How can I remove the middle character, i.e., M from it?
You can't, because strings in Python are immutable.
Do strings in Python end in any special character?
No. They are similar to lists of characters; the length of the list defines the length of the string, and no character acts as a terminator.
Which is a better way - shifting everything right to left starting from the middle character OR creation of a new string and not copying the middle character?
You cannot modify the existing string, so you must create a new one containing everything except the middle character.
Use the translate() method:
>>> s = 'EXAMPLE'
>>> s.translate(None, 'M')
'EXAPLE'
def kill_char(string, n): # n = position of which character you want to remove
begin = string[:n] # from beginning to n (n not included)
end = string[n+1:] # n+1 through end of string
return begin + end
print kill_char("EXAMPLE", 3) # "M" removed
I have seen this somewhere here.
card = random.choice(cards)
cardsLeft = cards.replace(card, '', 1)
How to remove one character from a string:
Here is an example where there is a stack of cards represented as characters in a string.
One of them is drawn (import random module for the random.choice() function, that picks a random character in the string).
A new string, cardsLeft, is created to hold the remaining cards given by the string function replace() where the last parameter indicates that only one "card" is to be replaced by the empty string...
On Python 2, you can use UserString.MutableString to do it in a mutable way:
>>> import UserString
>>> s = UserString.MutableString("EXAMPLE")
>>> type(s)
<class 'UserString.MutableString'>
>>> del s[3] # Delete 'M'
>>> s = str(s) # Turn it into an immutable value
>>> s
'EXAPLE'
MutableString was removed in Python 3.
Another way is with a function,
Below is a way to remove all vowels from a string, just by calling the function
def disemvowel(s):
return s.translate(None, "aeiouAEIOU")
Here's what I did to slice out the "M":
s = 'EXAMPLE'
s1 = s[:s.index('M')] + s[s.index('M')+1:]
To delete a char or a sub-string once (only the first occurrence):
main_string = main_string.replace(sub_str, replace_with, 1)
NOTE: Here 1 can be replaced with any int for the number of occurrence you want to replace.
You can simply use list comprehension.
Assume that you have the string: my name is and you want to remove character m. use the following code:
"".join([x for x in "my name is" if x is not 'm'])
If you want to delete/ignore characters in a string, and, for instance, you have this string,
"[11:L:0]"
from a web API response or something like that, like a CSV file, let's say you are using requests
import requests
udid = 123456
url = 'http://webservices.yourserver.com/action/id-' + udid
s = requests.Session()
s.verify = False
resp = s.get(url, stream=True)
content = resp.content
loop and get rid of unwanted chars:
for line in resp.iter_lines():
line = line.replace("[", "")
line = line.replace("]", "")
line = line.replace('"', "")
Optional split, and you will be able to read values individually:
listofvalues = line.split(':')
Now accessing each value is easier:
print listofvalues[0]
print listofvalues[1]
print listofvalues[2]
This will print
11
L
0
Two new string removal methods are introduced in Python 3.9+
#str.removeprefix("prefix_to_be_removed")

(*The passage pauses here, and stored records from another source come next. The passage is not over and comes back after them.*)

(** * The content generation service of the marketing backend

    A shallow embedding of [AIService] (services/ai.ts) and of the count
    validation of the variations route (routes/ai.ts).

    - JavaScript strings are sequences of UTF-16 code units: [list N].
    - JavaScript numbers are IEEE 754 binary64 values: the primitive [float].
    - An [async] method is a computation that submits texts to the model
      provider and ends in a settled promise.  The provider is an oracle
      indexed by the issuance number of the call; the texts submitted are
      logged in issuance order. *)

From Stdlib Require Import ZArith NArith Floats Uint63 Ascii String DecimalString.
From stdpp Require Import base option list.

Set Warnings "-inexact-float".

(** ** The JavaScript built-ins the service uses *)

Module JS.

Definition codeunit := N.
Definition jsstring := list codeunit.

(** A string literal of the source (all literals of the service are ASCII). *)
Definition lit (s : string) : jsstring :=
  List.map N_of_ascii (list_ascii_of_string s).

Definition LF : codeunit := 10%N.
Definition SPACE : codeunit := 32%N.
Definition COMMA : codeunit := 44%N.
Definition HASH : codeunit := 35%N.

(** WhiteSpace and LineTerminator code points of ECMAScript, the ones
    [String.prototype.trim] strips. *)
Definition isWhiteSpace (c : codeunit) : bool :=
  ((9 <=? c) && (c <=? 13) || (c =? 32) || (c =? 160) || (c =? 5760)
   || (8192 <=? c) && (c <=? 8202) || (c =? 8232) || (c =? 8233)
   || (c =? 8239) || (c =? 8287) || (c =? 12288) || (c =? 65279))%N.

Fixpoint trimStart (s : jsstring) : jsstring :=
  match s with
  | c :: s' => if isWhiteSpace c then trimStart s' else s
  | [] => []
  end.

Definition trimEnd (s : jsstring) : jsstring := rev (trimStart (rev s)).

Definition trim (s : jsstring) : jsstring := trimEnd (trimStart s).

(** [s.split(sep)] for a separator of one code unit. *)
Fixpoint split (sep : codeunit) (s : jsstring) : list jsstring :=
  match s with
  | [] => [[]]
  | c :: s' =>
      if (c =? sep)%N then [] :: split sep s'
      else match split sep s' with
           | piece :: pieces => (c :: piece) :: pieces
           | [] => [[c]]
           end
  end.

(** [pieces.join(sep)]. *)
Fixpoint join (sep : jsstring) (pieces : list jsstring) : jsstring :=
  match pieces with
  | [] => []
  | [piece] => piece
  | piece :: rest => piece ++ sep ++ join sep rest
  end.

Fixpoint startsWith (s sub : jsstring) : bool :=
  match sub, s with
  | [], _ => true
  | d :: sub', c :: s' => (c =? d)%N && startsWith s' sub'
  | _ :: _, [] => false
  end.

(** [s.includes(sub)]. *)
Fixpoint includes (s sub : jsstring) : bool :=
  startsWith s sub ||
  match s with
  | [] => false
  | _ :: s' => includes s' sub
  end.

(** [s.replace(pat, '')] for a string pattern of one code unit: the first
    occurrence is removed, wherever it is. *)
Fixpoint removeFirst (pat : codeunit) (s : jsstring) : jsstring :=
  match s with
  | [] => []
  | c :: s' => if (c =? pat)%N then s' else c :: removeFirst pat s'
  end.

(** [/^[A-Z]/.test(s)]. *)
Definition testLeadingCapital (s : jsstring) : bool :=
  match s with
  | c :: _ => ((65 <=? c) && (c <=? 90))%N
  | [] => false
  end.

(** [array.slice(0, stop)] for an integral [stop]: a negative [stop] counts
    from the end of the array. *)
Definition slice0 {A} (stop : Z) (l : list A) : list A :=
  if (stop <? 0)%Z then take (Z.to_nat (Z.of_nat (length l) + stop)) l
  else take (Z.to_nat stop) l.

(** The number value of an array length or an array index; the conversion
    is exact below 2^53, and array lengths are below 2^32. *)
Definition Number_of_nat (n : nat) : float :=
  PrimFloat.of_uint63 (Uint63.of_Z (Z.of_nat n)).

(** [Math.min(x, y)]: NaN when an argument is NaN, and -0 below +0. *)
Definition Math_min (x y : float) : float :=
  if PrimFloat.is_nan x || PrimFloat.is_nan y then PrimFloat.nan
  else if PrimFloat.ltb x y then x
  else if PrimFloat.ltb y x then y
  else if PrimFloat.get_sign x then x else y.

(** Template-literal rendering of an integral number. *)
Definition Number_toString (z : Z) : jsstring :=
  lit (NilZero.string_of_int (Z.to_int z)).

(** The message of a thrown [Error]. *)
Record Error := mkError { message : jsstring }.

Inductive Promise (A : Type) : Type :=
  | Pending
  | Fulfilled (value : A)
  | Rejected (reason : Error).
Arguments Pending {A}.
Arguments Fulfilled {A} value.
Arguments Rejected {A} reason.

(** [Promise.all(promises)].  The input promises settle one by one, in the
    order [completion] lists their indices.  A fulfilment stores the value
    in the slot of its own index and counts it; the aggregate fulfils when
    every slot is counted, and rejects at the first rejection. *)
Fixpoint Promise_all_settle {A} (promises : list (Promise A))
    (completion : list nat) (values : list (option A)) (remaining : nat)
    : Promise (list A) :=
  match completion with
  | [] =>
      match remaining, mapM id values with
      | O, Some vs => Fulfilled vs
      | _, _ => Pending
      end
  | index :: later =>
      match promises !! index with
      | Some (Fulfilled v) =>
          Promise_all_settle promises later (<[index := Some v]> values)
                             (pred remaining)
      | Some (Rejected e) => Rejected e
      | Some Pending | None =>
          Promise_all_settle promises later values remaining
      end
  end.

Definition Promise_all {A} (promises : list (Promise A))
    (completion : list nat) : Promise (list A) :=
  Promise_all_settle promises completion
    (replicate (length promises) None) (length promises).

(** The states of a promise. *)
Definition settled {A} (p : Promise A) : Prop :=
  match p with
  | Pending => False
  | _ => True
  end.

Definition rejected {A} (p : Promise A) : Prop :=
  match p with
  | Rejected _ => True
  | _ => False
  end.

End JS.
Import JS.


(** ** Data model (services/ai.ts, lines 3-18) *)

Inductive ContentType := campaign | post | email | social.
Inductive Tone := professional | casual | enthusiastic | friendly.
Inductive Length := short | medium | long.
Inductive ImprovementType := engagement | clarity | seo | toneOfVoice.

Record GenerateContentRequest := mkRequest {
  prompt : jsstring;
  contentType : ContentType;
  tone : option Tone;
  length' : option Length;
  targetAudience : option jsstring;
  keywords : option (list jsstring)
}.

Record ContentSuggestion := mkSuggestion {
  content : jsstring;
  title : option jsstring;
  hashtags : option (list jsstring);
  confidence : float;
  alternatives : option (list jsstring)
}.

(** What [model.generateContent] does with a submitted text: the call
    rejects (network error, timeout, quota), or resolves to a response
    with candidates, each a list of content parts whose [text] may be
    missing. *)
Inductive ProviderResponse :=
  | ProviderRejects
  | ProviderResolves (candidates : list (list (option jsstring))).

(** [response.response.candidates[0].content.parts[0].text], or nothing
    when reading it, or using it as a string, throws. *)
Definition firstCandidateText (r : ProviderResponse) : option jsstring :=
  match r with
  | ProviderResolves ((Some text :: _) :: _) => Some text
  | _ => None
  end.

(** A provider: the response to the [i]-th issued call (from 0), given the
    submitted text. *)
Definition Provider := nat -> jsstring -> ProviderResponse.

(** Computations that submit texts to the provider: the state is the log
    of the texts issued so far, oldest first. *)
Definition Calls (A : Type) := list jsstring -> A * list jsstring.

Definition ret {A} (a : A) : Calls A := fun issued => (a, issued).

Definition bind {A B} (m : Calls A) (k : A -> Calls B) : Calls B :=
  fun issued => let (a, issued') := m issued in k a issued'.

Notation "x <- m ;; k" := (bind m (fun x => k))
  (at level 100, m at next level, right associativity).

(** [Array.from({ length: n }, () => f())]: [f] runs [n] times, in order. *)
Fixpoint Array_from {A} (n : nat) (f : Calls A) : Calls (list A) :=
  match n with
  | O => ret []
  | S n' => a <- f ;; rest <- Array_from n' f ;; ret (a :: rest)
  end.

(** Truthiness of an optional string: [undefined] and the empty string are
    falsy. *)
Definition truthy (o : option jsstring) : bool :=
  match o with
  | Some (_ :: _) => true
  | _ => false
  end.

(** ** The service (services/ai.ts, class AIService) *)

Section AIService.

(** [String.prototype.toLowerCase]: its Unicode tables are not part of the
    repository. *)
Variable toLowerCase : jsstring -> jsstring.

Variable provider : Provider.

Definition callModel (text : jsstring) : Calls ProviderResponse :=
  fun issued => (provider (length issued) text, issued ++ [text]).

Definition contentTypeInstructions (c : ContentType) : jsstring :=
  match c with
  | campaign => lit "You are a marketing campaign strategist. Create comprehensive campaign content that drives engagement and conversions."
  | post => lit "You are a social media expert. Create engaging social media posts that capture attention and encourage interaction."
  | email => lit "You are an email marketing specialist. Create compelling email content that drives opens, clicks, and conversions."
  | social => lit "You are a social media content creator. Create shareable content optimized for social media platforms."
  end.

Definition toneInstructions (t : Tone) : jsstring :=
  match t with
  | professional => lit "Use a professional, authoritative tone."
  | casual => lit "Use a casual, conversational tone."
  | enthusiastic => lit "Use an enthusiastic, energetic tone."
  | friendly => lit "Use a friendly, approachable tone."
  end.

Definition lengthInstructions (l : Length) : jsstring :=
  match l with
  | short => lit "Keep it concise (1-2 sentences)"
  | medium => lit "Medium length (2-4 sentences)"
  | long => lit "Comprehensive length (multiple paragraphs)"
  end.

Definition contentTypeName (c : ContentType) : jsstring :=
  match c with
  | campaign => lit "campaign"
  | post => lit "post"
  | email => lit "email"
  | social => lit "social"
  end.

Definition buildSystemPrompt (request : GenerateContentRequest) : jsstring :=
  let systemPrompt := contentTypeInstructions (contentType request) in
  let systemPrompt :=
    match tone request with
    | Some t => systemPrompt ++ lit " " ++ toneInstructions t
    | None => systemPrompt
    end in
  let systemPrompt :=
    if truthy (targetAudience request)
    then systemPrompt ++ lit " Target audience: "
           ++ default [] (targetAudience request) ++ lit "."
    else systemPrompt in
  systemPrompt ++ lit " Provide high-quality, original content that is engaging and relevant.".

Definition buildUserPrompt (request : GenerateContentRequest) : jsstring :=
  let userPrompt :=
    lit "Create " ++ contentTypeName (contentType request)
      ++ lit " content based on: " ++ prompt request in
  let userPrompt :=
    match length' request with
    | Some l => userPrompt ++ lit " Length: " ++ lengthInstructions l ++ lit "."
    | None => userPrompt
    end in
  match keywords request with
  | Some ((_ :: _) as kws) =>
      userPrompt ++ lit " Include these keywords naturally: "
        ++ join (lit ", ") kws ++ lit "."
  | _ => userPrompt
  end.

Definition isLength (l : Length) (request : GenerateContentRequest) : bool :=
  match length' request, l with
  | Some short, short | Some medium, medium | Some long, long => true
  | _, _ => false
  end.

Definition calculateConfidence (content : jsstring)
    (request : GenerateContentRequest) : float :=
  let confidence := 0.8%float in
  let wordCount := length (split SPACE content) in
  let confidence :=
    if isLength short request && (wordCount <=? 50) then (confidence + 0.1)%float
    else if isLength medium request && (50 <? wordCount) && (wordCount <=? 200)
      then (confidence + 0.1)%float
    else if isLength long request && (200 <? wordCount) then (confidence + 0.1)%float
    else confidence in
  let confidence :=
    match keywords request with
    | Some kws =>
        let keywordMatches :=
          length (List.filter
                    (fun keyword => includes (toLowerCase content) (toLowerCase keyword))
                    kws) in
        (confidence
         + (Number_of_nat keywordMatches / Number_of_nat (length kws)) * 0.1)%float
    | None => confidence
    end in
  Math_min confidence 1%float.

Definition parseGeneratedContent (generatedText : jsstring)
    (request : GenerateContentRequest) : ContentSuggestion :=
  let lines :=
    List.filter (fun line => 0 <? length (trim line)) (split LF generatedText) in
  let '(title, content) :=
    match lines with
    | first :: rest =>
        if (1 <? length lines) && (length first <? 100) && testLeadingCapital first
        then (Some (trim first), trim (join [LF] rest))
        else (None, trim generatedText)
    | [] => (None, trim generatedText)
    end in
  let confidence := calculateConfidence content request in
  {| content := content; title := title; hashtags := None;
     confidence := confidence; alternatives := None |}.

#str.removesuffix("suffix_to_be_removed")
s='EXAMPLE'
In this case position of 'M' is 3
s = s[:3] + s[3:].removeprefix('M')
OR
s = s[:4].removesuffix('M') + s[4:]
#output'EXAPLE'
from random import randint
def shuffle_word(word):
newWord=""
for i in range(0,len(word)):
pos=randint(0,len(word)-1)
newWord += word[pos]
word = word[:pos]+word[pos+1:]
return newWord
word = "Sarajevo"
print(shuffle_word(word))
Strings are immutable in Python so both your options mean the same thing basically.